Good governance and accountability in the rapidly emerging world of Knowledge Economies
By Anwar Ibrahim
Remarks by Anwar Ibrahim at the SAGIA Noor 2008 Forum, Madinah, 23rd June, 2008
Ladies and Gentleman.
While it would be superfluous to harp on the importance of research and development in knowledge based industries (KBIs), the issues of focus cannot be overstated. We know that the market is indeed hungry for the entire spectrum of knowledge based products ranging from aerospace and ICT products to precision and scientific tools. The more intensive the use of high technology, the greater reliance will be placed on R&D advances. We would imagine that from the vantage point of strategic policy the state’s focus will be on sustainable development.
As they say, in a knowledge economy, the trajectory of R&D cuts across every spectrum and becomes not only a key driver but the main fulcrum for economic advancement. We know that the development of KBIs is now springing up as a catch all phrase sometimes employed without serious consideration of its implications. From another vantage point we are really referring to enhancing market competition, which is not just a question of breaking down protective barriers and opening tenders for contracts to the best bidders. That is of course absolutely necessary for transparency and accountability. But the principle also entails the fostering of entrepreneurship and creativity so as to remove crutches and enable indigenous enterprises to grow into significant entities able to hold their own.
This is all subsumed under the rubric of a humane economy where corporate governance, transparency and accountability are active indices of responsible government. And these will remain elusive sound bites without an advanced information infrastructure. From the material standpoint, we need this infrastructure to keep abreast with the speed of industrial and economic development on a global scale. But perhaps even of more profound significance, open and responsible governments cannot actualize their ideals without this fundamental platform. That is why we see a correlation between the levels of knowledge, information infrastructure and the state of the economy. Intra economy correlations can also be noted where the disparities are reflective in the GINI coefficient. Where these disparities are not checked, the risk of a digital divide increases manifold, quite apart from the obvious growing chasm between the rich and the poor.
The competitive advantage of nations may be attributed to a host of R&D factors. For one, the need to attain critical mass and maintain a gene pool of expertise may be a prerequisite for staying ahead of the curve. Traditionally, the United States and Japan as pioneers and innovators in this regard, enjoyed first mover. This is where nations like Saudi Arabia and those in the region with substantive capital cushions can blaze the trail in carving a niche in strategic R&D investments. China and India for example have already embarked on this road trying to strike the right balance between the private and public sector driven initiatives.
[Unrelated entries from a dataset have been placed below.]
(** What a successful insert wrote. *)
Lemma addRow_Ok s t r db rows db' :
  addRow s t r db = (Ok rows, db') -> rows = [r] /\ db' = setTable t (table db t ++ [r]) db.
Proof. unfold addRow. repeat case_match; try done. by intros [= <- <-]. Qed.
Lemma insert_OnError_Ok t given db rows db' :
  insert t given OnError db = (Ok rows, db') ->
  exists s r, schemaOf t = Some s /\ buildRow (clock db) (ticks db) given (columns s) = Some r /\ rows = [r] /\
    db' = setTable t (table db t ++ [r]) (ticked db).
Proof.
  unfold insert. destruct (schemaOf t) as [s|]; [|done]. case_match; [done|].
  destruct (buildRow _ _ _ _) as [r|] eqn:E; [|done]. intros [-> ->]%addRow_Ok. eauto 10.
Qed.
(** [on conflict do nothing]: skipped without a trace, or appended. *)
Lemma insert_DoNothing_Ok t given target db rows db' :
  insert t given (DoNothing target) db = (Ok rows, db') ->
  exists s r, schemaOf t = Some s /\ buildRow (clock db) (ticks db) given (columns s) = Some r /\
    ((rows = [] /\ db' = ticked db /\
      exists o, o ∈ table db t /\ clashes (match target with None => uniques s | Some g => [g] end) r o = true) \/
     (rows = [r] /\ db' = setTable t (table db t ++ [r]) (ticked db))).
Proof.
  unfold insert. destruct (schemaOf t) as [s|]; [|done]. case_match; [done|].
  destruct (buildRow _ _ _ _) as [r|] eqn:E; [|done]. cbv zeta. intros Hr. exists s, r. split; [done|]. split; [done|]. revert Hr. case_match eqn:Ex.
  - intros [= <- <-]. left. split; [done|]. split; [done|]. apply existsb_exists in Ex as (o & Ho%list_elem_of_In & Hc). by exists o.
  - intros [-> ->]%addRow_Ok. by right.
Qed.
Lemma buildRow_get now n given cs r c k v :
  buildRow now n given cs = Some r -> find (fun d => col d ==? c) cs = Some k -> columnValue now n given k = Some v ->
  JsMap.get r c = Some v.
Proof.
  revert r. induction cs as [|d cs IH]; intros r; cbn [buildRow find]; [done|].
  destruct (columnValue now n given d) as [u|] eqn:Eu; [|done]. destruct (buildRow now n given cs) as [r'|]; [|done].
  intros [= <-] Hf Hk. simpl. revert Hf. case_bool_decide as Ec.
  - intros [= ->]. rewrite bool_decide_true by done. congruence.
  - intros Hf. rewrite bool_decide_false by done. by apply IH.
Qed.
Lemma coerce_num z v : coerce CNum (JStr (toString z)) = Some v -> v = JStr (toString z).
Proof.
  cbn [coerce]. unfold numericText. rewrite trim_toString. case_bool_decide as E.
  { exfalso. pose proof (isNumeric_toString z) as Hn. destruct (toString z) as [|c s]; [discriminate E|]. cbn in E. injection E as E _.
    cbn [allChars] in Hn. apply andb_true_iff in Hn as [Hn _]. rewrite lowerChar_numeric in E by done. by rewrite E in Hn. }
  rewrite bool_decide_false by apply toString_nonempty. rewrite decimalNumber_toString. change (roundHalfAway z 0) with (z * 1). rewrite Z.mul_1_r. cbn.
  by destruct (digits40 z); intros [= <-].
Qed.
(** The row of a statement holds what its columns make of the values. *)
Lemma buildRow_value now n given cs r c k :
  buildRow now n given cs = Some r -> find (fun d => col d ==? c) cs = Some k ->
  exists v, columnValue now n given k = Some v /\ get r c = v.
Proof.
  intros Hb Hf. assert (exists v, columnValue now n given k = Some v) as [v Hv].
  { revert r Hb Hf. induction cs as [|d cs IH]; intros r; cbn [buildRow find]; [done|].
    destruct (columnValue now n given d) as [u|] eqn:Eu; [|done]. destruct (buildRow now n given cs) as [r'|]; [|done]. intros _.
    case_bool_decide; [|by apply (IH r')]. intros [= <-]. by exists u. }
  exists v. split; [done|]. unfold get. by rewrite (buildRow_get _ _ _ _ _ _ _ _ Hb Hf Hv).
Qed.
(** After [on conflict do nothing] the table holds the row or one it clashes
    with. *)
Lemma insert_DoNothing_found t given db rows db' :
  insert t given (DoNothing None) db = (Ok rows, db') ->
  exists s r o, schemaOf t = Some s /\ buildRow (clock db) (ticks db) given (columns s) = Some r /\ o ∈ table db' t /\
    (o = r \/ clashes (uniques s) r o = true).
Proof.
  unfold insert. destruct (schemaOf t) as [s|]; [|done]. case_match; [done|].
  destruct (buildRow _ _ _ _) as [r|] eqn:E; [|done]. cbv zeta. destruct (existsb _ _) eqn:Ex.
  - intros [= <- <-]. apply existsb_exists in Ex as (o & Ho & Hc). exists s, r, o.
    split_and!; [done|done|by apply list_elem_of_In|by right].
  - intros [-> ->]%addRow_Ok. exists s, r, r. split_and!; [done|done| |by left]. rewrite table_same. apply elem_of_app. right. left.
Qed.
Lemma update_Ok t p sets db rows db' :
  update t p sets db = (Ok rows, db') ->
  exists s sets', schemaOf t = Some s /\ coerceSets s sets = Some sets' /\
    rows = map (assignRow sets') (selectWhere p (table db t)) /\
    db' = setTable t (updateWhere p (assignRow sets') (table db t)) db.
Proof.
  unfold update. destruct (schemaOf t) as [s|]; [|done]. destruct (coerceSets s sets) as [sets'|] eqn:Ec; [|done].
  case_match; [|done]. intros [= <- <-]. by exists s, sets'.
Qed.
Lemma select_Ok t p db rows db' :
  select t p db = (Ok rows, db') -> rows = selectWhere p (table db t) /\ db' = db.
Proof. unfold select. case_match; [|done]. by intros [= <- <-]. Qed.
Lemma selectFirst_Ok t p db r db' :
  selectFirst t p db = (Ok r, db') -> db' = db /\ r = head (selectWhere p (table db t)).
Proof.
  unfold selectFirst. intros H'. bind_ok H' as rows db1 E. apply select_Ok in E as [-> ->].
  by apply ret_Ok in H' as [-> ->].
Qed.

(** Statements on one table leave the others alone. *)
Lemma keeps_update t t' rows p sets :
  t' ≠ t -> preserves (fun db => table db t = rows) (update t' p sets).
Proof.
  intros Hne db Hdb. unfold update. repeat (case_match; try done). simpl. by rewrite table_other.
Qed.
Lemma keeps_addRow t t' rows s r : t' ≠ t -> preserves (fun db => table db t = rows) (addRow s t' r).
Proof. intros Hne db Hdb. unfold addRow. repeat (case_match; try done). simpl. by rewrite table_other. Qed.
Lemma keeps_insert t t' rows given oc :
  t' ≠ t -> preserves (fun db => table db t = rows) (insert t' given oc).
Proof.
  intros Hne db Hdb. unfold insert. case_match; [|done]. case_match; [done|]. case_match; [|done].
  assert (table (mkDB (tables db) (queueDB db) (ticks db + 1)) t = rows) as Hdb' by done.
  destruct oc; repeat case_match; try done; solve [by apply keeps_addRow|by apply keeps_update].
Qed.
Lemma keeps_delete t t' rows p : t' ≠ t -> preserves (fun db => table db t = rows) (delete t' p).
Proof. intros Hne db Hdb. unfold delete. case_match; [|done]. simpl. by rewrite table_other. Qed.
Lemma preserves_select I t p : preserves I (select t p).
Proof. intros db Hdb. unfold select. by case_match. Qed.
End Statements.
Lemma preserves_dateNow I : preserves I dateNow.
Proof. by intros db Hdb. Qed.
Lemma preserves_tick (I : DB -> Prop) : (forall db, I db -> I (mkDB (tables db) (queueDB db) (ticks db + 1))) -> preserves I tick.
Proof. intros Hi db Hdb. by apply Hi. Qed.
#[export] Hint Resolve preserves_select preserves_dateNow : preserve.
#[export] Hint Extern 3 (preserves _ (update _ _ _ _)) => apply keeps_update; discriminate : preserve.
#[export] Hint Extern 3 (preserves _ (insert _ _ _ _)) => apply keeps_insert; discriminate : preserve.
#[export] Hint Extern 3 (preserves _ (delete _ _ _)) => apply keeps_delete; discriminate : preserve.
(** Walk through a program whose statements leave a table alone. *)
Ltac keeps_table :=
  repeat first
    [ apply preserves_bind; [|intros ?] | apply preserves_ret | apply preserves_throw | apply preserves_lift
    | apply preserves_select | apply preserves_dateNow | apply preserves_guard
    | apply preserves_tick; by intros
    | apply preserves_catch; [|intros ?] | apply preserves_foreach; intros ?
    | apply keeps_insert; first [discriminate|assumption] | apply keeps_update; first [discriminate|assumption]
    | apply keeps_delete; first [discriminate|assumption]
    | progress case_match ].

(** No statement moves the clock. *)
Section Clock.
Context (schemaOf : string -> option schema) `{Uuid}.
Lemma clock_update t p sets db : clock (update schemaOf t p sets db).2 = clock db.
Proof. unfold update. by repeat case_match. Qed.
Lemma clock_insert t row oc db : clock (insert schemaOf t row oc db).2 = clock db.
Proof.
  unfold insert, addRow. repeat case_match; try done. by rewrite clock_update.
Qed.
Lemma same_clock_insert c t row oc : preserves (fun db => clock db = c) (insert schemaOf t row oc).
Proof. intros db <-. apply clock_insert. Qed.
Lemma same_clock_update c t p sets : preserves (fun db => clock db = c) (update schemaOf t p sets).
Proof. intros db <-. apply clock_update. Qed.
End Clock.
#[export] Hint Resolve same_clock_insert same_clock_update : preserve.

(** [where c = $n]: SQL equality, never true on NULL. *)
Definition eqCol (c : string) (v : json) (r : Row) : bool := negb (isNull v) && (get r c ==? v).
Definition eqText (c s : string) : Row -> bool := eqCol c (JStr s).
(** [c = ANY($n)] for an array of texts. *)
Definition anyText (c : string) (l : list string) (r : Row) : bool :=
  existsb (fun s => eqText c s r) l.
Definition project (cs : list string) (r : Row) : Row := map (fun c => (c, get r c)) cs.

Lemma eqCol_true c v r : eqCol c v r = true <-> get r c = v /\ v ≠ JNull.
Proof.
  unfold eqCol. rewrite andb_true_iff, negb_true_iff, bool_decide_eq_true. split; intros [? ?]; split; try done.
  - by intros ->.
  - by destruct v.
Qed.
Lemma eqText_true c s r : eqText c s r = true <-> get r c = JStr s.
Proof. unfold eqText. rewrite eqCol_true. split; [by intros [? _]|done]. Qed.
Lemma head_selectWhere {A} (p : A -> bool) l x : head (selectWhere p l) = Some x -> x ∈ l /\ p x = true.
Proof.
  intros E. destruct (selectWhere p l) as [|y k] eqn:Es; [done|]. injection E as ->.
  rewrite <- elem_of_selectWhere, Es. by left.
Qed.

Lemma get_project cs r c : c ∈ cs -> get (project cs r) c = get r c.
Proof.
  unfold get, project. induction cs as [|d cs IH]; [by intros ?%elem_of_nil|]. rewrite elem_of_cons. simpl.
  destruct (bool_decide_reflect (c = d)) as [->|Hne]; [done|]. intros [?|?]; [done|by apply IH].
Qed.
Lemma anyText_true c l r : anyText c l r = true <-> exists s, s ∈ l /\ get r c = JStr s.
Proof.
  unfold anyText. rewrite existsb_exists. setoid_rewrite eqText_true. by setoid_rewrite list_elem_of_In.
Qed.

Definition numOf (j : json) : Z := match j with JNum z => z | _ => 0 end.
Definition textOf (j : json) : string := match j with JStr s => s | _ => "" end.
(** [order by c asc], [order by c desc] on a column of numbers or times. *)
Definition orderAsc (c : string) : list Row -> list Row :=
  sortBy (fun a b => numOf (get a c) - numOf (get b c)).
Definition orderDesc (c : string) : list Row -> list Row :=
  sortBy (fun a b => numOf (get b c) - numOf (get a c)).
Lemma elem_of_orderDesc c l (x : Row) : x ∈ orderDesc c l <-> x ∈ l.
Proof. unfold orderDesc. by rewrite (sortBy_perm _ l). Qed.
Lemma elem_of_orderAsc c l (x : Row) : x ∈ orderAsc c l <-> x ∈ l.
Proof. unfold orderAsc. by rewrite (sortBy_perm _ l). Qed.
(* ===== verification/WellTyped.v ===== *)
(** * The type invariant of the database

    Every row has the columns of its table, every value the type of its
    column, required columns are not NULL, and no two rows agree on a unique
    group.  Each statement keeps the invariant; [keeps_types] carries it
    through a program. *)
From S2P Require Import Prelude JsText JsCollections Json JobQueue Database.
Import JsText Json Database.

Module WellTyped.

(** The values a column can hold: an [integer] of 32 bits, the text of a
    [bigint] of 64 bits, the text of an integer of at most 40 digits or [NaN]. *)
Definition integerText (p : Z -> bool) (s : string) : bool :=
  match parseDecimal s with Some z => p z && (s ==? toString z) | None => false end.
Definition hasType (t : colType) (v : json) : bool :=
  match t, v with
  | _, JNull | CText, JStr _ | CBool, JBool _ | CTime, JNum _ | CTime, JStr _ | CJson, _ => true
  | CInt, JNum z => int4 z
  | CBig, JStr s => integerText int8 s
  | CNum, JStr s => (s ==? "NaN") || integerText digits40 s
  | _, _ => false
  end.
Definition cellOk (c : column) (v : json) : bool := hasType (ctype c) v && negb (required c && isNull v).
Fixpoint rowOk (cs : list column) (r : Row) : bool :=
  match cs, r with
  | [], [] => true
  | c :: cs, (k, v) :: r => (k ==? col c) && cellOk c v && rowOk cs r
  | _, _ => false
  end.
(** Two rows agree on no unique group. *)
Definition apart (s : schema) (a b : Row) : Prop := forall g, g ∈ uniques s -> agree g a b = false.
Fixpoint pairwise (s : schema) (rows : list Row) : Prop :=
  match rows with
  | [] => True
  | r :: rows => (forall o, o ∈ rows -> apart s r o) /\ pairwise s rows
  end.
Definition tableOk (s : schema) (rows : list Row) : Prop := Forall (fun r => rowOk (columns s) r = true) rows /\ pairwise s rows.
Definition wellTyped (db : DB) : Prop := forall t s, schemaOf t = Some s -> tableOk s (table db t).

(** ** The schemas *)
Definition defaultOk (c : column) : bool :=
  match default c with
  | NoDefault => true
  | DNow => match ctype c with CTime => true | _ => false end
  | DUuid => match ctype c with CText => true | _ => false end
  | DVal j => hasType (ctype c) j
  end.
Definition lookupColumn (cs : list column) (k : string) : option column := find (fun c => col c ==? k) cs.
Definition schemaOk (s : schema) : bool := bool_decide (NoDup (map col (columns s))) && forallb defaultOk (columns s).
Lemma schemas_ok t s : schemaOf t = Some s -> schemaOk s = true.
Proof.
  intros Hs. apply (JsMap.get_elem migrations t s) in Hs.
  assert (forallb (fun kv => schemaOk kv.2) migrations = true) as Hall by (vm_compute; reflexivity).
  rewrite forallb_forall in Hall. apply (Hall (t, s)). by apply list_elem_of_In.
Qed.

Lemma integerText_toString p z : p z = true -> integerText p (toString z) = true.
Proof. intros Hp. unfold integerText. rewrite parseDecimal_toString, Hp. by apply bool_decide_eq_true. Qed.
Lemma checked_Some p o z : checked p o = Some z -> p z = true.
Proof. destruct o as [y|]; cbn; [|done]. destruct (p y) eqn:E; [|done]. by intros [= <-]. Qed.
Lemma coerce_hasType t j v : coerce t j = Some v -> hasType t v = true.
Proof.
  assert (forall p o (w : json), (fun z => JStr (toString z)) <$> checked p o = Some w -> exists z, w = JStr (toString z) /\ p z = true) as Ht.
  { intros p o w Hw. destruct (checked p o) as [z|] eqn:E; [|done]. injection Hw as <-. exists z. split; [done|by eapply checked_Some]. }
  assert (forall o (w : json), JNum <$> checked int4 o = Some w -> hasType CInt w = true) as Hi.
  { intros o w Hw. destruct (checked int4 o) as [z|] eqn:E; [|done]. injection Hw as <-. by eapply checked_Some. }
  destruct t, j as [| | | |[|x l]|]; cbn [coerce]; try discriminate; try (by intros [= <-]); try apply Hi;
    try (by destruct v); try (by destruct (Json.parse s); [intros [= <-]|]);
    try (intros (y & -> & Hy)%Ht; cbn [hasType]; rewrite integerText_toString by done; by rewrite ?orb_true_r).
  unfold numericText. case_bool_decide; [by intros [= <-]|]. case_bool_decide; [done|]. destruct (decimalNumber _); [done..|].
  intros (y & -> & Hy)%Ht. cbn [hasType]. by rewrite integerText_toString, orb_true_r.
Qed.
Lemma checkNull_ok c o v : (forall u, o = Some u -> hasType (ctype c) u = true) -> checkNull c o = Some v -> cellOk c v = true.
Proof.
  intros Ht. unfold checkNull, cellOk. destruct o as [[]|]; try done; try (intros [= <-]; rewrite Ht by done; by destruct (required c)).
  destruct (required c); [done|]. intros [= <-]. by destruct (ctype c).
Qed.
Lemma buildRow_ok `{Uuid} now n given cs r :
  forallb defaultOk cs = true -> buildRow now n given cs = Some r -> rowOk cs r = true.
Proof.
  revert r. induction cs as [|c cs IH]; intros r; cbn [forallb buildRow]; [by intros _ [= <-]|].
  rewrite andb_true_iff. intros [Hc Hcs]. destruct (columnValue now n given c) as [v|] eqn:Ev; [|done].
  destruct (buildRow now n given cs) as [r'|] eqn:Er; [|done]. intros [= <-]. cbn [rowOk].
  rewrite bool_decide_true, (IH r') by done. rewrite andb_true_r. simpl. unfold columnValue in Ev.
  eapply checkNull_ok; [|exact Ev]. destruct (JsMap.get given (col c)) as [j|]; [by intros u ?; eapply coerce_hasType|].
  intros u [= <-]. unfold defaultOk in Hc. unfold defaultValue. destruct (default c), (ctype c); done.
Qed.

(** ** Assignments *)
Lemma coerceSets_get s sets sets' k v :
  coerceSets s sets = Some sets' -> JsMap.get sets' k = Some v ->
  exists c, lookupColumn (columns s) k = Some c /\ cellOk c v = true.
Proof.
  revert sets'. induction sets as [|[k0 v0] sets IH]; intros sets'; cbn [coerceSets]; [by intros [= <-]|].
  destruct (find _ _) as [c|] eqn:Ef; [|done]. destruct (checkNull c _) as [v'|] eqn:Ev; [|done].
  destruct (coerceSets s sets) as [r|]; [|done]. intros [= <-]. simpl. case_bool_decide as Ek; [|by apply IH].
  subst. intros [= <-]. exists c. split; [done|]. eapply checkNull_ok; [|exact Ev]. intros u. apply coerce_hasType.
Qed.
Lemma coerceSets_keys s sets sets' : coerceSets s sets = Some sets' -> sets'.*1 = sets.*1.
Proof.
  revert sets'. induction sets as [|[k0 v0] sets IH]; intros sets'; cbn [coerceSets]; [by intros [= <-]|].
  repeat (case_match; try done). intros [= <-]. rewrite !fmap_cons. simpl. f_equal. by apply IH.
Qed.
Lemma lookupColumn_nodup cs c : NoDup (map col cs) -> c ∈ cs -> lookupColumn cs (col c) = Some c.
Proof.
  unfold lookupColumn. induction cs as [|d cs IH]; [by rewrite elem_of_nil|]. cbn [map find]. intros [Hd Hn]%NoDup_cons.
  rewrite elem_of_cons. intros [->|Hc]; [by rewrite bool_decide_true|].
  rewrite bool_decide_false; [by apply IH|]. intros E. apply Hd. rewrite E. by apply list_elem_of_fmap_2.
Qed.
Lemma rowOk_assign s sets sets' r :
  schemaOk s = true -> coerceSets s sets = Some sets' -> rowOk (columns s) r = true -> rowOk (columns s) (assignRow sets' r) = true.
Proof.
  intros [Hn _]%andb_true_iff Hc. apply bool_decide_eq_true in Hn.
  assert (forall cs r, (forall c, c ∈ cs -> c ∈ columns s) -> rowOk cs r = true -> rowOk cs (assignRow sets' r) = true) as Hgen;
    [|by apply Hgen].
  clear r. induction cs as [|c cs IH]; intros [|[k v] r] Hin; cbn [rowOk assignRow map]; try done.
  rewrite !andb_true_iff, !bool_decide_eq_true. intros [[-> Hv] Hr].
  split; [split; [done|]|apply IH; [intros; apply Hin; by right|done]].
  simpl. destruct (JsMap.get sets' (col c)) as [v'|] eqn:Eg; [|done]. simpl.
  destruct (coerceSets_get s sets sets' (col c) v' Hc Eg) as (c' & Hl & Hv').
  rewrite lookupColumn_nodup in Hl by (done || (apply Hin; left)). by injection Hl as ->.
Qed.
(** Assignments that name no unique column. *)
Definition freeSets (s : schema) (sets : Row) : bool :=
  forallb (fun k => negb (existsb (fun g => bool_decide (k ∈ g)) (uniques s))) sets.*1.
Lemma freeSets_get s sets g c : freeSets s sets = true -> g ∈ uniques s -> c ∈ g -> JsMap.get sets c = None.
Proof.
  intros Hf Hg Hc. apply JsMap.get_None. intros Hin. unfold freeSets in Hf. rewrite forallb_forall in Hf.
  specialize (Hf c (proj1 (list_elem_of_In _ _) Hin)). rewrite negb_true_iff in Hf. apply not_true_iff_false in Hf as [].
  apply existsb_exists. exists g. split; [by apply list_elem_of_In|by apply bool_decide_eq_true].
Qed.
Lemma get_assign_other sets r c : JsMap.get sets c = None -> get (assignRow sets r) c = get r c.
Proof. intros E. unfold get. rewrite get_assignRow, E. by destruct (JsMap.get r c). Qed.
Lemma agree_assign s sets g a b : freeSets s sets = true -> g ∈ uniques s ->
  agree g (assignRow sets a) b = agree g a b /\ agree g a (assignRow sets b) = agree g a b.
Proof.
  intros Hf Hg. unfold agree. assert (forall c, c ∈ g -> JsMap.get sets c = None) as Hc by (intros; by eapply freeSets_get).
  clear Hg. induction g as [|c g IH]; [done|]. cbn [forallb]. rewrite !get_assign_other by (apply Hc; left).
  destruct IH as [-> ->]; [intros; apply Hc; by right|done].
Qed.
Lemma pairwise_update s p sets rows :
  freeSets s sets = true -> pairwise s rows -> pairwise s (updateWhere p (assignRow sets) rows).
Proof.
  intros Hf. induction rows as [|r rows IH]; [done|]. intros [Hr Hrows]. split; [|by apply IH].
  intros o (x & Hx & ->)%elem_of_updateWhere g Hg. specialize (Hr x Hx g Hg).
  destruct (p r), (p x); rewrite ?(proj1 (agree_assign s sets g r _ Hf Hg)), ?(proj2 (agree_assign s sets g r x Hf Hg)); done.
Qed.
Lemma pairwise_select s p rows : pairwise s rows -> pairwise s (selectWhere p rows).
Proof.
  unfold selectWhere. induction rows as [|r rows IH]; [done|]. intros [Hr Hrows]. rewrite filter_cons. case_decide; [|by apply IH].
  split; [|by apply IH]. intros o [_ Ho]%list_elem_of_filter. by apply Hr.
Qed.
Lemma agree_sym g a b : agree g a b = true -> agree g b a = true.
Proof.
  unfold agree. rewrite !forallb_forall. intros Hab c Hc. specialize (Hab c Hc).
  rewrite andb_true_iff, bool_decide_eq_true in *. destruct Hab as [Hn E]. by rewrite <- E.
Qed.
Lemma pairwise_snoc s rows r :
  pairwise s rows -> (forall o, o ∈ rows -> apart s o r) -> pairwise s (rows ++ [r]).
Proof.
  induction rows as [|x rows IH]; intros Hp Hr; [split; [by intros ? ?%elem_of_nil|done]|]. destruct Hp as [Hx Hp].
  split; [|apply IH; [done|intros; apply Hr; by right]].
  intros o [Ho|Ho%list_elem_of_singleton]%elem_of_app; [by apply Hx|]. subst. apply Hr. left.
Qed.

(** ** The statements *)
Lemma wf_setTable t rows db :
  wellTyped db -> (forall s, schemaOf t = Some s -> tableOk s rows) -> wellTyped (setTable t rows db).
Proof. intros Hdb Hrows t' s Hs. rewrite table_setTable. case_bool_decide; [subst; by apply Hrows|by apply Hdb]. Qed.
Lemma wf_update t s p sets :
  schemaOf t = Some s -> freeSets s sets = true -> preserves wellTyped (update schemaOf t p sets).
Proof.
  intros Hs Hf db Hdb. unfold update. rewrite Hs. destruct (coerceSets s sets) as [sets'|] eqn:Ec; [|done].
  cbv zeta. case_match; [|done]. apply wf_setTable; [done|]. intros s' Hs'. rewrite Hs in Hs'. injection Hs' as <-.
  destruct (Hdb t s Hs) as [Hrows Hp]. split.
  - apply Forall_updateWhere; [done|]. intros r _ Hr _. eapply rowOk_assign; [by eapply schemas_ok|done|done].
  - apply pairwise_update; [|done]. unfold freeSets. by rewrite (coerceSets_keys s sets sets' Ec).
Qed.
Lemma wf_addRow s t r : schemaOf t = Some s -> rowOk (columns s) r = true -> preserves wellTyped (addRow s t r).
Proof.
  intros Hs Hr db Hdb. unfold addRow. destruct (existsb _ _) eqn:Ex; [done|]. case_match; [|done].
  apply wf_setTable; [done|]. intros s' Hs'. rewrite Hs in Hs'. injection Hs' as <-. destruct (Hdb t s Hs) as [Hrows Hp]. split.
  - apply Forall_app. split; [done|]. by constructor.
  - apply pairwise_snoc; [done|]. intros o Ho g Hg. apply not_true_iff_false. intros Ha%agree_sym.
    apply not_true_iff_false in Ex as []. apply existsb_exists. exists o. split; [by apply list_elem_of_In|].
    apply existsb_exists. exists g. split; [by apply list_elem_of_In|done].
Qed.
Definition freeConflict (s : schema) (oc : onConflict) : Prop :=
  match oc with DoUpdate _ assign => forall r, freeSets s (assign r) = true | _ => True end.
Lemma wf_insert `{Uuid} t s given oc :
  schemaOf t = Some s -> freeConflict s oc -> preserves wellTyped (insert schemaOf t given oc).
Proof.
  intros Hs Hoc db Hdb. unfold insert. rewrite Hs. case_match; [done|]. destruct (buildRow _ _ _ _) as [r|] eqn:Eb; [|done].
  apply buildRow_ok in Eb; [|apply schemas_ok in Hs; by apply andb_true_iff in Hs as [_ ?]].
  assert (wellTyped (mkDB (tables db) (queueDB db) (ticks db + 1))) as Hdb' by exact Hdb.
  cbv zeta. destruct oc as [|target|g assign]; [by apply wf_addRow| |].
  - case_match; [done|]. by apply wf_addRow.
  - case_match; [|by apply wf_addRow]. eapply wf_update; [done|apply Hoc|done].
Qed.
Lemma wf_delete t p : preserves wellTyped (delete schemaOf t p).
Proof.
  intros db Hdb. unfold delete. case_match; [|done]. apply wf_setTable; [done|]. intros s1 Hs. destruct (Hdb t s1 Hs) as [Hrows Hp].
  split; [|by apply pairwise_select]. rewrite Forall_forall in *. intros x [Hx _]%elem_of_deleteWhere. by apply Hrows.
Qed.
Lemma wellTyped_empty now : wellTyped (emptyDB now).
Proof. intros t s _. by split; [constructor|]. Qed.

(** Carry the invariant through a program: its statements name their table
    and assign no unique column. *)
Ltac keeps_types :=
  repeat first
    [ apply preserves_bind; [|intros ?] | apply preserves_ret | apply preserves_throw | apply preserves_lift
    | apply preserves_select | apply preserves_dateNow | apply preserves_guard
    | apply preserves_tick; by intros
    | apply preserves_catch; [|intros ?] | apply preserves_foreach; intros ?
    | eapply wf_insert; [reflexivity|first [exact I | intros ?; reflexivity]]
    | eapply wf_update; [reflexivity|reflexivity] | apply wf_delete
    | progress case_match ].
End WellTyped.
It has been said that R&D will count for nothing if it does not enable the establishment of responsive knowledge-creating institutions so that firms may tap into and enhance their innovation capabilities. Cutting-edge IT universities for instance would indeed be one of the most salient indicators of R&D investment. This advanced infrastructure must be supported and nurtured by the strength of the human capital behind it. This is just to amplify what I said earlier about the need to shore up a critical mass of talent and this would include scientific, technological, entrepreneurial and managerial expertise.
A more comprehensive framework must be considered encompassing core economic policy imperatives. The key to advancing the economy will be the streamlining of the bureaucracy to make it more conducive to foreign entry and to strengthen investment protection laws. Building a symbiotic relationship between the respective stakeholders is crucial. Once we get past the gates of these imperatives, we need to consider the political, ethical and cultural factors that can enhance the Kingdom’s role as an innovator in the region.
We also need a holistic concept of development which aims at balanced growth and an improved quality of life. Economic objectives, environmental protection, gender equality and social goals must be welded into a seamless whole. We cannot overemphasize the primacy of growth which promotes distributive justice instead of wealth accumulation by the few.
There is no question that companies ought to be more accountable to their stakeholders but history tells us that gargantuan corporations are fundamentally averse to doing business in uncharted waters. The lure of maximizing profits remains ever so appealing. We are told that the classic Prisoner’s Dilemma phenomenon means that market forces tend to dissuade individuals from taking steps towards a greater good unless there is reassurance that the rest of the market will follow suit. Are we to fold our arms and luxuriate in the hope that the invisible hand will always appear at the right time to correct all these externalities?
In the wake of the IT explosion in the late 90s, an intense search for the answer that would benefit society as a whole was answered by a system of “e-governance” which streamlines and reduces costs in the delivery of public services and, more significantly, provides the maximum level of transparency and disclosure. This is quite apart from what I have alluded earlier, that a sound IT infrastructure is essential for global corporations to conduct their business operations seamlessly.
Again, we cannot overstress the importance of the issues of corporate governance, corporate social responsibility and ethical business practices. Similarly, a culture of transparency in the KBIs is an imperative but this transparency cannot be expected without transparency in political governance. There is also the overriding issue of accountability and corruption. But if we agree that corruption is the greatest impediment to development in the Muslim world, then key areas such as judicial reform, the media and civil liberties must also be addressed.